(* ===== verification/UString.v ===== *)
(** The string and memory routines of the user C library,
    [user/src/string.c].  The routines differ from the kernel's ([KString]):
    [memcpy] and [memset] move sixteen bytes at a time through a vector
    register, comparisons return the difference of the bytes, [strchr] and
    [strrchr] also match the terminator, and only [strcmp] and [strncmp]
    accept null strings.  Counted loops recurse on their counter, scanning
    loops take a fuel and return [None] when it runs out. *)
From S2P Require Export Prelude Memory KString.

(** ** Definitions *)

Fixpoint memccpy_loop (n : nat) (m : mem) (d s uc i : Z) : mem * Z :=
  match n with
  | O => (m, 0)
  | S n' =>
      let m := upd m (d + i) (m (s + i)) in
      if m (d + i) =? uc then (m, d + i + 1) else memccpy_loop n' m d s uc (i + 1)
  end.
Definition memccpy (m : mem) (s1 s2 c n : Z) : mem * Z := memccpy_loop (Z.to_nat n) m s1 s2 (u8 c) 0.

Fixpoint memchr_loop (n : nat) (m : mem) (a c i : Z) : Z :=
  match n with
  | O => 0
  | S n' => if m (a + i) =? u8 c then a + i else memchr_loop n' m a c (i + 1)
  end.
Definition memchr (m : mem) (s c n : Z) : Z := memchr_loop (Z.to_nat n) m s c 0.

Fixpoint memcmp_loop (n : nat) (m : mem) (a1 a2 : Z) : Z :=
  match n with
  | O => 0
  | S n' => if negb (m a1 =? m a2) then i32 (m a1 - m a2) else memcmp_loop n' m (a1 + 1) (a2 + 1)
  end.
Definition memcmp (m : mem) (s1 s2 n : Z) : Z := memcmp_loop (Z.to_nat n) m s1 s2.

(** [while (n >= 16)]: a chunk is read whole, then written; the state is
    [d], [s] and [n]. *)
Fixpoint memcpy_chunks (f : nat) (m : mem) (d s n : Z) : mem * Z * Z * Z :=
  match f with
  | O => (m, d, s, n)
  | S f' =>
      if 16 <=? n then memcpy_chunks f' (put_bytes m d (bytes_at m s 16)) (d + 16) (s + 16) (n - 16)
      else (m, d, s, n)
  end.
Definition memcpy (m : mem) (s1 s2 n : Z) : mem :=
  let '(m, d, s, n) := memcpy_chunks (Z.to_nat n) m s1 s2 n in
  copy_fwd (Z.to_nat n) m d s.

Definition memmove (m : mem) (s1 s2 n : Z) : mem :=
  if s1 <? s2 then copy_fwd (Z.to_nat n) m s1 s2 else copy_bwd (Z.to_nat n) m (s1 + n) (s2 + n).

Fixpoint memset_chunks (f : nat) (m : mem) (a c n : Z) : mem * Z * Z :=
  match f with
  | O => (m, a, n)
  | S f' =>
      if 16 <=? n then memset_chunks f' (put_bytes m a (repeat (u8 c) 16)) (a + 16) c (n - 16)
      else (m, a, n)
  end.
Definition memset (m : mem) (s c n : Z) : mem :=
  let '(m, a, n) := memset_chunks (Z.to_nat n) m s c n in
  memset_loop (Z.to_nat n) m a c.

(** [while (( *d++ = *s++) != 0)]: the memory and the final [d]. *)
Fixpoint zcopy_end (fuel : nat) (m : mem) (d s : Z) : option (mem * Z) :=
  match fuel with
  | O => None
  | S f =>
      let c := m s in
      let m := upd m d c in
      if c =? 0 then Some (m, d + 1) else zcopy_end f m (d + 1) (s + 1)
  end.
Definition stpcpy (fuel : nat) (m : mem) (s1 s2 : Z) : option (mem * Z) :=
  '(m, d) ← zcopy_end fuel m s1 s2; Some (m, d - 1).
Definition strcpy (fuel : nat) (m : mem) (dest src : Z) : option mem :=
  '(m, _) ← zcopy_end fuel m dest src; Some m.

(** [for (; i < n && s[i] != 0; ++i) d[i] = s[i]]: the memory and [i]; [k] is [n - i]. *)
Fixpoint stpncpy_loop (k : nat) (m : mem) (d s i : Z) : mem * Z * nat :=
  match k with
  | O => (m, i, O)
  | S k' => if m (s + i) =? 0 then (m, i, S k') else stpncpy_loop k' (upd m (d + i) (m (s + i))) d s (i + 1)
  end.
Definition stpncpy (m : mem) (s1 s2 n : Z) : mem * Z :=
  let '(m, i, k) := stpncpy_loop (Z.to_nat n) m s1 s2 0 in
  (match k with
   | O => m
   | S k' => memset_loop k' (upd m (s1 + i) 0) (s1 + i + 1) 0
   end, s1 + n).

Fixpoint strlen_loop (fuel : nat) (m : mem) (s ret : Z) : option Z :=
  match fuel with
  | O => None
  | S f => if m (s + ret) =? 0 then Some ret else strlen_loop f m s (ret + 1)
  end.
Definition strlen (fuel : nat) (m : mem) (s : Z) : option Z := strlen_loop fuel m s 0.

(** [while ( *d) d++] *)
Fixpoint skip_to_end (fuel : nat) (m : mem) (d : Z) : option Z :=
  match fuel with
  | O => None
  | S f => if m d =? 0 then Some d else skip_to_end f m (d + 1)
  end.
Definition strcat (fuel : nat) (m : mem) (s1 s2 : Z) : option mem :=
  d ← skip_to_end fuel m s1; '(m, _) ← zcopy_end fuel m d s2; Some m.

Fixpoint strchr_loop (fuel : nat) (m : mem) (s c i : Z) : option Z :=
  match fuel with
  | O => None
  | S f =>
      if m (s + i) =? u8 c then Some (s + i)
      else if m (s + i) =? 0 then Some 0 else strchr_loop f m s c (i + 1)
  end.
Definition strchr (fuel : nat) (m : mem) (s c : Z) : option Z := strchr_loop fuel m s c 0.

Fixpoint strcmp_loop (fuel : nat) (m : mem) (s1 s2 i : Z) : option Z :=
  match fuel with
  | O => None
  | S f =>
      let a := byte_at m s1 i in
      let b := byte_at m s2 i in
      if negb (a =? 0) && (a =? b) then strcmp_loop f m s1 s2 (i + 1) else Some (i32 (a - b))
  end.
Definition strcmp (fuel : nat) (m : mem) (s1 s2 : Z) : option Z := strcmp_loop fuel m s1 s2 0.

(** [while ( *r)]: whether [*s] is among the rejected bytes. *)
Fixpoint in_set (fuel : nat) (m : mem) (c r : Z) : option bool :=
  match fuel with
  | O => None
  | S f => if m r =? 0 then Some false else if c =? m r then Some true else in_set f m c (r + 1)
  end.
Fixpoint strcspn_loop (n fuel : nat) (m : mem) (str reject s : Z) : option Z :=
  match n with
  | O => None
  | S n' =>
      if m s =? 0 then Some (s - str)
      else b ← in_set fuel m (m s) reject;
           if b : bool then Some (s - str) else strcspn_loop n' fuel m str reject (s + 1)
  end.
Definition strcspn (fuel : nat) (m : mem) (str reject : Z) : option Z := strcspn_loop fuel fuel m str reject str.

Definition strncat (fuel : nat) (m : mem) (dest src n : Z) : option mem :=
  l ← strlen fuel m dest;
  let '(m, d, n) := ncopy (Z.to_nat n) m (dest + l) src in
  Some (match n with O => m | S _ => upd m d 0 end).

Fixpoint strncmp_loop (n : nat) (m : mem) (s1 s2 i : Z) : Z :=
  match n with
  | O => 0
  | S n' =>
      let a := byte_at m s1 i in
      let b := byte_at m s2 i in
      if negb (a =? b) then i32 (a - b) else if a =? 0 then 0 else strncmp_loop n' m s1 s2 (i + 1)
  end.
Definition strncmp (m : mem) (s1 s2 n : Z) : Z := strncmp_loop (Z.to_nat n) m s1 s2 0.

Definition strncpy (m : mem) (dest src n : Z) : mem :=
  let '(m, d, n) := ncopy (Z.to_nat n) m dest src in
  match n with O => m | S k => memset_loop k m d 0 end.

(** [while ( *str && strchr(delim, *str))] and the negated test. *)
Fixpoint span_delim (n fuel : nat) (want : bool) (m : mem) (delim str : Z) : option Z :=
  match n with
  | O => None
  | S n' =>
      if m str =? 0 then Some str
      else p ← strchr fuel m delim (m str);
           if Bool.eqb (negb (p =? 0)) want then span_delim n' fuel want m delim (str + 1) else Some str
  end.
(** [strtok_r]: the token (0 for NULL), the memory and the save pointer. *)
Definition strtok_r (fuel : nat) (m : mem) (str delim save : Z) : option (Z * mem * Z) :=
  let str := if str =? 0 then save else str in
  if str =? 0 then Some (0, m, save)
  else
    start ← span_delim fuel fuel true m delim str;
    if m start =? 0 then Some (0, m, save)
    else
      e ← span_delim fuel fuel false m delim start;
      Some (if m e =? 0 then (start, m, e) else (start, upd m e 0, e + 1)).

Fixpoint strrchr_loop (fuel : nat) (m : mem) (p c last : Z) : option Z :=
  match fuel with
  | O => None
  | S f =>
      let last := if m p =? u8 c then p else last in
      if m p =? 0 then Some last else strrchr_loop f m (p + 1) c last
  end.
Definition strrchr (fuel : nat) (m : mem) (str c : Z) : option Z := strrchr_loop fuel m str c 0.

(** ** The vector loops *)

Lemma put_bytes_at_copy m d s n x : d + Z.of_nat n <= s ∨ s + Z.of_nat n <= d →
  put_bytes m d (bytes_at m s n) x = if decide (d <= x < d + Z.of_nat n) then m (s + (x - d)) else m x.
Proof.
  intros Hd. case_decide as Hx.
  - replace x with (d + Z.of_nat (Z.to_nat (x - d))) at 1 by lia. rewrite put_bytes_in by (rewrite bytes_at_length; lia).
    rewrite nth_lookup, bytes_at_lookup by lia. simpl. f_equal. lia.
  - apply put_bytes_out. rewrite bytes_at_length. lia.
Qed.
Lemma memcpy_chunks_spec f : ∀ m d s n, n <= Z.of_nat f → 0 <= n → d + n <= s ∨ s + n <= d →
  ∃ k m', 0 <= k ∧ memcpy_chunks f m d s n = (m', d + 16 * k, s + 16 * k, n - 16 * k) ∧ 0 <= n - 16 * k < 16 ∧
    ∀ x, m' x = if decide (d <= x < d + 16 * k) then m (s + (x - d)) else m x.
Proof.
  induction f as [|f IH]; intros m d s n Hf Hn Hd; cbn [memcpy_chunks].
  { exists 0, m. rewrite !Z.mul_0_r, !Z.add_0_r, Z.sub_0_r. split_and!; [lia|done|lia..|]. intros x. by rewrite decide_False by lia. }
  destruct (Z.leb_spec 16 n) as [Hle|Hlt].
  - destruct (IH (put_bytes m d (bytes_at m s 16)) (d + 16) (s + 16) (n - 16)) as (k & m' & Hk & -> & Hr & Hm); [lia..|].
    exists (k + 1), m'. split_and!; [lia| |lia..|].
    + f_equal; [f_equal; [f_equal|]|]; lia.
    + intros x. rewrite Hm. rewrite !put_bytes_at_copy by lia. change (Z.of_nat 16) with 16. repeat case_decide; try lia; try done; f_equal; lia.
  - exists 0, m. rewrite !Z.mul_0_r, !Z.add_0_r, Z.sub_0_r. split_and!; [lia|done|lia..|]. intros x. by rewrite decide_False by lia.
Qed.
Lemma memcpy_vec_at m d s n x : 0 <= n → d + n <= s ∨ s + n <= d →
  memcpy m d s n x = if decide (d <= x < d + n) then m (s + (x - d)) else m x.
Proof.
  intros Hn Hd. unfold memcpy. destruct (memcpy_chunks_spec (Z.to_nat n) m d s n) as (k & m' & Hk & -> & Hr & Hm); [lia..|].
  rewrite copy_fwd_spec, Z2Nat.id by lia. rewrite !Hm.
  repeat case_decide; try lia; try done; f_equal; lia.
Qed.
Lemma put_repeat m a c n x : put_bytes m a (repeat c n) x = if decide (a <= x < a + Z.of_nat n) then c else m x.
Proof.
  revert m a. induction n as [|n IH]; intros m a; simpl; [by rewrite decide_False by lia|].
  rewrite IH. unfold upd. repeat case_decide; destruct (Z.eqb_spec x a); lia || done.
Qed.
Lemma memset_chunks_spec f : ∀ m a c n, n <= Z.of_nat f → 0 <= n →
  ∃ k m', 0 <= k ∧ memset_chunks f m a c n = (m', a + 16 * k, n - 16 * k) ∧ 0 <= n - 16 * k < 16 ∧
    ∀ x, m' x = if decide (a <= x < a + 16 * k) then u8 c else m x.
Proof.
  induction f as [|f IH]; intros m a c n Hf Hn; cbn [memset_chunks].
  { exists 0, m. rewrite !Z.mul_0_r, !Z.add_0_r, Z.sub_0_r. split_and!; [lia|done|lia..|]. intros x. by rewrite decide_False by lia. }
  destruct (Z.leb_spec 16 n) as [Hle|Hlt].
  - destruct (IH (put_bytes m a (repeat (u8 c) 16)) (a + 16) c (n - 16)) as (k & m' & Hk & -> & Hr & Hm); [lia..|].
    exists (k + 1), m'. split_and!; [lia| |lia..|].
    + f_equal; [f_equal|]; lia.
    + intros x. rewrite Hm, put_repeat. change (Z.of_nat 16) with 16. repeat case_decide; lia || done.
  - exists 0, m. rewrite !Z.mul_0_r, !Z.add_0_r, Z.sub_0_r. split_and!; [lia|done|lia..|]. intros x. by rewrite decide_False by lia.
Qed.
Lemma memset_vec_at m a c n x : 0 <= n → memset m a c n x = if decide (a <= x < a + n) then u8 c else m x.
Proof.
  intros Hn. unfold memset. destruct (memset_chunks_spec (Z.to_nat n) m a c n) as (k & m' & Hk & -> & Hr & Hm); [lia..|].
  rewrite memset_loop_spec, Z2Nat.id by lia. rewrite Hm. repeat case_decide; lia || done.
Qed.

(** ** Strings *)

Lemma user_strlen_cstr m l : ∀ fuel p, cstr m p l → (length l < fuel)%nat → strlen fuel m p = Some (Z.of_nat (length l)).
Proof.
  unfold strlen. enough (∀ fuel p k, cstr m (p + k) l → (length l < fuel)%nat →
    strlen_loop fuel m p k = Some (k + Z.of_nat (length l))) as H.
  { intros fuel p Hl Hf. by rewrite H by (rewrite ?Z.add_0_r; done). }
  induction l as [|c l IH]; intros [|f] p k Hl Hf; simpl in *; try lia.
  - rewrite Hl. simpl. f_equal. lia.
  - destruct Hl as (Hc & -> & Hl). rewrite (proj2 (Z.eqb_neq c 0)) by lia.
    rewrite IH; [f_equal; lia| |lia]. by rewrite Z.add_assoc.
Qed.

(** [strchr] of a byte that is not the terminator. *)
Lemma user_strchr_cstr m l c : 0 < c < 256 → ∀ fuel p, cstr m p l → (length l < fuel)%nat →
  strchr fuel m p c = Some (match list_find (eq c) l with Some (i, _) => p + Z.of_nat i | None => 0 end).
Proof.
  intros Hc. unfold strchr. enough (∀ fuel p k, cstr m (p + k) l → (length l < fuel)%nat →
    strchr_loop fuel m p c k = Some (match list_find (eq c) l with Some (i, _) => p + k + Z.of_nat i | None => 0 end)) as H.
  { intros fuel p Hl Hf. rewrite H by (rewrite ?Z.add_0_r; done). by rewrite Z.add_0_r. }
  induction l as [|b l IH]; intros [|f] p k Hl Hf; cbn [cstr length strchr_loop list_find] in *; try lia.
  - rewrite Hl, u8_id, (proj2 (Z.eqb_neq 0 c)) by lia. done.
  - destruct Hl as (Hb & -> & Hl). rewrite u8_id by lia. destruct (Z.eqb_spec b c) as [->|Hne].
    + rewrite decide_True by done. f_equal. lia.
    + rewrite decide_False by congruence. rewrite (proj2 (Z.eqb_neq b 0)) by lia.
      rewrite IH by (rewrite ?Z.add_assoc; done || lia). destruct (list_find (eq c) l) as [[i ?]|]; simpl; [f_equal; lia|done].
Qed.

(** The first difference of two strings, as a difference of bytes. *)
Fixpoint diff (l1 l2 : list Z) : Z :=
  match l1, l2 with
  | [], [] => 0
  | [], b :: _ => - b
  | a :: _, [] => a
  | a :: l1', b :: l2' => if a =? b then diff l1' l2' else a - b
  end.
Lemma diff_sgn l1 l2 : Forall (λ c, 0 < c < 256) l1 → Forall (λ c, 0 < c < 256) l2 → Z.sgn (diff l1 l2) = lex l1 l2.
Proof.
  intros H1. revert l2. induction H1 as [|a l1 Ha H1 IH]; intros [|b l2] H2; simpl; [done|..].
  - apply Forall_cons in H2 as [Hb _]. apply Z.sgn_neg. lia.
  - apply Z.sgn_pos. lia.
  - apply Forall_cons in H2 as [Hb H2]. destruct (Z.eqb_spec a b) as [->|Hne].
    + rewrite Z.ltb_irrefl. by apply IH.
    + destruct (Z.ltb_spec a b); [apply Z.sgn_neg; lia|]. rewrite (proj2 (Z.ltb_lt b a)) by lia. apply Z.sgn_pos. lia.
Qed.
Lemma cstr_bytes m p l : cstr m p l → Forall (λ c, 0 < c < 256) l.
Proof. revert p. induction l as [|c l IH]; intros p; simpl; [constructor|]. intros (Hc & _ & Hl). constructor; [done|by eapply IH]. Qed.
+++
• [EXERCISE PROMPT] Of the entries above, transcribe exactly those lines that fall between the line containing "register, comparisons return" and the line containing "loops take a", together with those two lines.

• [EXERCISE SOLUTION]
    register, comparisons return the difference of the bytes, [strchr] and
    [strrchr] also match the terminator, and only [strcmp] and [strncmp]
    accept null strings.  Counted loops recurse on their counter, scanning
    loops take a fuel and return [None] when it runs out. *)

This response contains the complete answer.